I’m excited to announce that we’ve released Fairwinds Polaris 1.0!

We launched Polaris almost a year ago to help Kubernetes users avoid common mistakes when configuring their workloads. Over the course of managing hundreds of clusters for dozens of organizations, the Fairwinds SRE team kept seeing the same mistakes over and over: resource requests and limits going unset, liveness and readiness probes being ignored, and containers requesting completely unnecessary security permissions. These are sure-fire ways to create headaches down the line – from outages, to cost overruns, to security breaches. We saw Polaris as a way to encode all our battle scars into a single configuration validator that could benefit the entire Kubernetes community.

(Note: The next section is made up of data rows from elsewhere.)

(** ** The load breakdown (claim C4) *)

(** C4, as the code has it.  For every valid request with a peak demand of
    at most 10^9 kW the load analyzer returns, and the critical, essential
    and non-critical loads of the analysis it returns, each rounded to two
    decimals, add up to the peak demand to within 0.02 kW. *)
Theorem load_breakdown_sum (f : FacilityInput.t) :
  FacilityInput.valid f → moderate_peak f →
  ∃ la,
    analyze_load f = Ok la ∧
    FacilityInput.peak_demand_kw f - lit 0.02 ≤
      LoadAnalysis.critical_load_kw la + LoadAnalysis.essential_load_kw la
      + LoadAnalysis.non_critical_load_kw la ∧
    LoadAnalysis.critical_load_kw la + LoadAnalysis.essential_load_kw la
      + LoadAnalysis.non_critical_load_kw la ≤ FacilityInput.peak_demand_kw f + lit 0.02.
Proof.
  intros (Hpeak & _) _.
  destruct (load_values_ok f Hpeak) as (lx & Hlx & _ & _ & _ & _ & Hnc & _).
  exists (display_load lx).
  split; [by rewrite analyze_load_display, Hlx |].
  assert (Hsum : LoadAnalysis.critical_load_kw lx + LoadAnalysis.essential_load_kw lx
                 + LoadAnalysis.non_critical_load_kw lx = FacilityInput.peak_demand_kw f).
  { rewrite Hnc. ring. }
  cbn [display_load LoadAnalysis.critical_load_kw
    LoadAnalysis.essential_load_kw LoadAnalysis.non_critical_load_kw].
  destruct (py_round_2_error (LoadAnalysis.critical_load_kw lx)) as [Hc1 Hc2].
  destruct (py_round_2_error (LoadAnalysis.essential_load_kw lx)) as [He1 He2].
  destruct (py_round_2_error (LoadAnalysis.non_critical_load_kw lx)) as [Hn1 Hn2].
  clear Hnc Hlx. split; qc_lra.
Qed.

Lemma load_breakdown_sum_witness :
  ∃ la, analyze_load thirds_facility = Ok la ∧
    FacilityInput.peak_demand_kw thirds_facility - lit 0.02 ≤
      LoadAnalysis.critical_load_kw la + LoadAnalysis.essential_load_kw la
      + LoadAnalysis.non_critical_load_kw la.
Proof.
  destruct (load_breakdown_sum thirds_facility) as (la & Hla & Hlo & _).
  { apply valid_by_evaluation. vm_compute. reflexivity. }
  { vm_compute. discriminate. }
  exists la. auto.
Defined.

(** C4 as stated fails: 33.3 % and 33.3 % of 1 kW are returned as 0.33 kW
    each, the remaining 0.334 kW as 0.33 kW, and the three add up to
    0.99 kW. *)
Lemma load_breakdown_sum_off_by_a_cent :
  FacilityInput.valid thirds_facility ∧
  ∃ la, analyze_load thirds_facility = Ok la ∧
    LoadAnalysis.critical_load_kw la + LoadAnalysis.essential_load_kw la
      + LoadAnalysis.non_critical_load_kw la = lit 0.99 ∧
    LoadAnalysis.critical_load_kw la + LoadAnalysis.essential_load_kw la
      + LoadAnalysis.non_critical_load_kw la ≠ FacilityInput.peak_demand_kw thirds_facility.
Proof.
  split; [apply valid_by_evaluation; vm_compute; reflexivity |].
  eexists. split; [vm_compute; reflexivity |]. split; [qc_compute |].
  intros Heq. apply Qc_eq_this in Heq. vm_compute in Heq. discriminate Heq.
Qed.
(** * Foundry-Local: the monitoring dashboard and the AI copilot

    A shallow embedding of
      - [foundry-hybrid/monitoring/dashboard.py] (class [FoundryDashboard],
        its routes and the [/ws] streaming endpoint), and
      - [foundry-hybrid/ai-copilot/foundry_copilot.py] (class
        [FoundryCopilot]: the contract analysis, the project advice and
        the routes),
    followed by the properties established about them.

    Python objects are modelled by [PyValue]; the methods of the dashboard
    are written in a small state monad [Py] over the interpreter's [World]
    (the dashboard instance, the wall clock, standard output); the asyncio
    event loop that interleaves the [/ws] handlers is a labelled step
    function on [Server].  The methods of the copilot pass the log along;
    the handlers of its routes are functions on [Service]. *)

From Stdlib Require Import List String Ascii Bool Arith ZArith QArith Lia.
From Stdlib Require Import Qround Qabs DecimalString.
Import ListNotations.

Set Warnings "-register-all".

Local Close Scope Q_scope.

Local Open Scope list_scope.
Local Open Scope string_scope.

(* ===================================================================== *)
(** * Python values *)
(* ===================================================================== *)

(** The JSON-like objects that the services build: [str], [int], [list]
    and [dict].  A [dict] keeps its insertion order, as in Python, so it is
    an association list. *)
Inductive PyValue : Type :=
| PyStr (s : string)
| PyInt (z : Z)
| PyList (items : list PyValue)
| PyDict (entries : list (string * PyValue)).

(** [d[k]] / [k in d] for a dict; [None] on a non-dict or a missing key. *)
Fixpoint assoc_get (k : string) (entries : list (string * PyValue))
  : option PyValue :=
  match entries with
  | [] => None
  | (k', v) :: rest => if String.eqb k' k then Some v else assoc_get k rest
  end.

Definition dict_get (k : string) (d : PyValue) : option PyValue :=
  match d with
  | PyDict entries => assoc_get k entries
  | _ => None
  end.

(** [list(d.keys())]. *)
Definition dict_keys (d : PyValue) : list string :=
  match d with
  | PyDict entries => map fst entries
  | _ => []
  end.

(** A non-empty mapping: a dict with at least one entry. *)
Definition nonempty_mapping (v : PyValue) : bool :=
  match v with
  | PyDict (_ :: _) => true
  | _ => false
  end.

(** The keys of a value at every level, with the leaves erased: two values
    of equal [key_shape] have the same top-level keys, in the same order,
    and under each key again the same keys. *)
Inductive KeyShape : Type :=
| KLeaf
| KDict (entries : list (string * KeyShape)).

Fixpoint key_shape (v : PyValue) : KeyShape :=
  match v with
  | PyDict entries =>
      KDict ((fix go (l : list (string * PyValue)) :=
                match l with
                | [] => []
                | (k, x) :: rest => (k, key_shape x) :: go rest
                end) entries)
  | _ => KLeaf
  end.

(** [str(n)] for an int. *)
Definition str_of_Z (z : Z) : string := NilEmpty.string_of_int (Z.to_int z).

(* ===================================================================== *)
(** * json.dumps *)
(* ===================================================================== *)

Module Json.

Definition dquote : ascii := ascii_of_nat 34.
Definition backslash : ascii := ascii_of_nat 92.

Definition hex_digit (n : nat) : ascii :=
    if (n <? 10)%nat then ascii_of_nat (48 + n) else ascii_of_nat (87 + n).

  (** One character inside a JSON string, [ensure_ascii=True]: printable
      ASCII stands for itself except the quote and the backslash; the rest
      is escaped. *)
Definition escape_char (c : ascii) : string :=
    let n := nat_of_ascii c in
    if (n =? 34)%nat then String backslash (String dquote EmptyString)
    else if (n =? 92)%nat then String backslash (String backslash EmptyString)
    else if (n =? 10)%nat then String backslash "n"
    else if (n =? 13)%nat then String backslash "r"
    else if (n =? 9)%nat then String backslash "t"
    else if (n =? 8)%nat then String backslash "b"
    else if (n =? 12)%nat then String backslash "f"
    else if (32 <=? n)%nat && (n <=? 126)%nat then String c EmptyString
    else String backslash
           ("u00" ++ String (hex_digit (n / 16)%nat)
                       (String (hex_digit (n mod 16)%nat) EmptyString)).

Fixpoint escape (s : string) : string :=
    match s with
    | EmptyString => EmptyString
    | String c rest => escape_char c ++ escape rest
    end.

Definition quoted (s : string) : string :=
    String dquote (escape s ++ String dquote EmptyString).

  (** [", ".join(parts)]. *)
Fixpoint join (parts : list string) : string :=
    match parts with
    | [] => ""
    | [p] => p
    | p :: rest => p ++ ", " ++ join rest
    end.

  (** [json.dumps(v)] with the default separators. *)
Fixpoint dumps (v : PyValue) : string :=
    match v with
    | PyStr s => quoted s
    | PyInt z => str_of_Z z
    | PyList items => "[" ++ join (map dumps items) ++ "]"
    | PyDict entries =>
        "{" ++ join ((fix go (l : list (string * PyValue)) :=
                        match l with
                        | [] => []
                        | (k, x) :: rest =>
                            (quoted k ++ ": " ++ dumps x) :: go rest
                        end) entries) ++ "}"
    end.

End Json.

(* ===================================================================== *)
(** * Floats, the clock, and the interpreter state *)
(* ===================================================================== *)

(** The float operations the dashboard uses.  The development is generic
    in them: nothing proved below depends on how a float rounds.
    [flit q] is the float nearest to the literal [q] (an [int] operand of
    a mixed operation is converted the same way). *)
Class PyFloat (F : Type) : Type := {
  flit : Q -> F;
  fadd : F -> F -> F;             (* x + y *)
  fmod : F -> F -> F;             (* x % y *)
  fdiv : F -> F -> F;             (* x / y *)
  ftrunc : F -> Z;                (* int(x) *)
  ffixed : nat -> F -> string;    (* format(x, ".{n}f") *)
  isoformat : F -> string         (* datetime.fromtimestamp(x).isoformat() *)
}.

(** The identity of a [WebSocket] object.  Starlette connections compare
    by identity, which is what [list.remove] uses. *)
Definition WebSocket : Type := nat.

(** [class FoundryDashboard]: the fields set in [__init__]
    (the FastAPI [app] carries no data of its own). *)
Record FoundryDashboard : Type := mkDashboard {
  metrics : PyValue;
  alerts : list PyValue;
  performance_data : PyValue;
  connected_websockets : list WebSocket
}.

(** [FoundryDashboard.__init__]. *)
Definition new_dashboard : FoundryDashboard :=
  {| metrics := PyDict [];
     alerts := [];
     performance_data := PyDict [];
     connected_websockets := [] |}.

Section Dashboard.

  Context {F : Type} `{PyFloat F}.

  (** The wall clock as an oracle: [feed n] is what the [n]-th reading of
      the clock returns, [reads] counts the readings made so far. *)
Record Clock : Type := mkClock {
    feed : nat -> F;
    reads : nat
  }.

  (** What a method can touch: the dashboard instance ([self]), the clock,
      and standard output. *)
Record World : Type := mkWorld {
    self : FoundryDashboard;
    clock : Clock;
    stdout : list string
  }.

  (** Computations of the dashboard: state passing over [World]. *)
Definition Py (A : Type) : Type := World -> A * World.

Definition ret {A} (a : A) : Py A := fun w => (a, w).

Definition bind {A B} (c : Py A) (k : A -> Py B) : Py B :=
    fun w => let (a, w') := c w in k a w'.

  Notation "x <- c ;; k" := (bind c (fun x => k))
    (at level 61, c at next level, right associativity).

  (** [time.time()]: one reading of the clock. *)
Definition time_time : Py F :=
    fun w =>
      (feed (clock w) (reads (clock w)),
       {| self := self w;
          clock := {| feed := feed (clock w); reads := S (reads (clock w)) |};
          stdout := stdout w |}).

  (** [datetime.now()]: also one reading of the clock. *)
Definition datetime_now : Py F := time_time.

  (** [self.metrics = m]. *)
Definition set_metrics (m : PyValue) : Py unit :=
    fun w =>
      (tt,
       {| self := {| metrics := m;
                     alerts := alerts (self w);
                     performance_data := performance_data (self w);
                     connected_websockets := connected_websockets (self w) |};
          clock := clock w;
          stdout := stdout w |}).

  (** [print(line)]. *)
Definition print (line : string) : Py unit :=
    fun w =>
      (tt, {| self := self w; clock := clock w;
              stdout := (stdout w ++ [line])%list |}).

  (** [base + (time.time() % m)] as a float. *)
Definition drift (base m : Q) : Py F :=
    t <- time_time ;;
    ret (fadd (flit base) (fmod t (flit m))).

  (** [base + int(time.time() % m)] as an int. *)
Definition count (base : Z) (m : Q) : Py PyValue :=
    t <- time_time ;;
    ret (PyInt (base + ftrunc (fmod t (flit m)))).

  (** [f"{base + (time.time() % m):.{digits}f}{unit}"]. *)
Definition gauge (digits : nat) (base m : Q) (unit : string) : Py PyValue :=
    x <- drift base m ;;
    ret (PyStr (ffixed digits x ++ unit)).

  (** [_infrastructure_metrics]. *)
Definition _infrastructure_metrics : Py PyValue :=
    lat <- gauge 1 2 5 "ms" ;;
    mem <- gauge 1 2.1 0.5 "GB" ;;
    cpu <- gauge 0 45 20 "%" ;;
    dio <- gauge 0 150 50 "MB/s" ;;
    net <- gauge 1 1.2 0.8 "GB/s" ;;
    t1 <- time_time ;;
    t2 <- time_time ;;
    ret (PyDict
      [ ("anvil_rpc_latency", lat);
        ("container_memory_usage", mem);
        ("cpu_utilization", cpu);
        ("disk_io", dio);
        ("network_throughput", net);
        ("uptime",
         PyStr (str_of_Z (ftrunc (fdiv (fmod t1 (flit 86400)) (flit 3600)))
                ++ "h "
                ++ str_of_Z (ftrunc (fdiv (fmod t2 (flit 3600)) (flit 60)))
                ++ "m")) ]).

  (** [_development_metrics]. *)
Definition _development_metrics : Py PyValue :=
    a <- count 15 10 ;;
    b <- count 847 100 ;;
    c <- count 2341 200 ;;
    d <- count 23 10 ;;
    e <- count 156 50 ;;
    f <- gauge 1 3.2 2 "s" ;;
    ret (PyDict
      [ ("active_projects", a);
        ("contracts_compiled", b);
        ("tests_executed", c);
        ("deployments_today", d);
        ("gas_optimizations", e);
        ("avg_compilation_time", f) ]).

  (** [_ai_metrics]. *)
Definition _ai_metrics : Py PyValue :=
    a <- count 342 50 ;;
    b <- count 89 20 ;;
    c <- count 567 100 ;;
    d <- count 23 10 ;;
    e <- count 34 15 ;;
    f <- gauge 1 70 20 "%" ;;
    ret (PyDict
      [ ("copilot_interactions", a);
        ("security_scans", b);
        ("code_suggestions", c);
        ("cross_city_insights", d);
        ("template_generations", e);
        ("ai_model_status", PyStr "active");
        ("suggestion_acceptance_rate", f) ]).

  (** [_transport_metrics]. *)
Definition _transport_metrics : Py PyValue :=
    a <- count 1234 100 ;;
    b <- count 987 80 ;;
    c <- gauge 0 85 30 "ms" ;;
    d <- count 5 3 ;;
    ret (PyDict
      [ ("connected_cities", PyInt 3);
        ("messages_sent", a);
        ("messages_received", b);
        ("transport_latency", c);
        ("knowledge_sync_rate", PyStr "99.9%");
        ("active_collaborations", d) ]).

  (** [_integration_metrics]. *)
Definition _integration_metrics : Py PyValue :=
    a <- gauge 0 60 25 "%" ;;
    b <- gauge 1 4.2 0.8 "/5.0" ;;
    c <- gauge 0 88 10 "%" ;;
    ret (PyDict
      [ ("district_status", PyStr "manufacturing_active");
        ("cognitive_load", a);
        ("innovation_index", b);
        ("collaboration_efficiency", c);
        ("knowledge_integration", PyStr "optimal") ]).

  (** [collect_metrics]: builds the snapshot, stores it in [self.metrics]
      and returns it. *)
Definition collect_metrics : Py PyValue :=
    now <- datetime_now ;;
    let current_time := isoformat now in
    infra <- _infrastructure_metrics ;;
    dev <- _development_metrics ;;
    ai <- _ai_metrics ;;
    transport <- _transport_metrics ;;
    integ <- _integration_metrics ;;
    let m := PyDict
      [ ("timestamp", PyStr current_time);
        ("infrastructure", infra);
        ("development", dev);
        ("ai_assistance", ai);
        ("neural_transport", transport);
        ("city_integration", integ) ] in
    _ <- set_metrics m ;;
    ret m.

End Dashboard.

Arguments Clock F : clear implicits.
Arguments World F : clear implicits.
Arguments Py F A : clear implicits.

Polaris began as a simple dashboard, showing all the workloads in your cluster that fall short of best practices. But we soon added a Validating Webhook for the truly paranoid - this will reject kubectl apply for any workload that fails one of the danger-level checks. But our users still weren’t satisfied - they wanted to run Polaris in CI/CD, so they could catch errors before they were merged into master. Soon Polaris could also run on YAML files and Helm charts.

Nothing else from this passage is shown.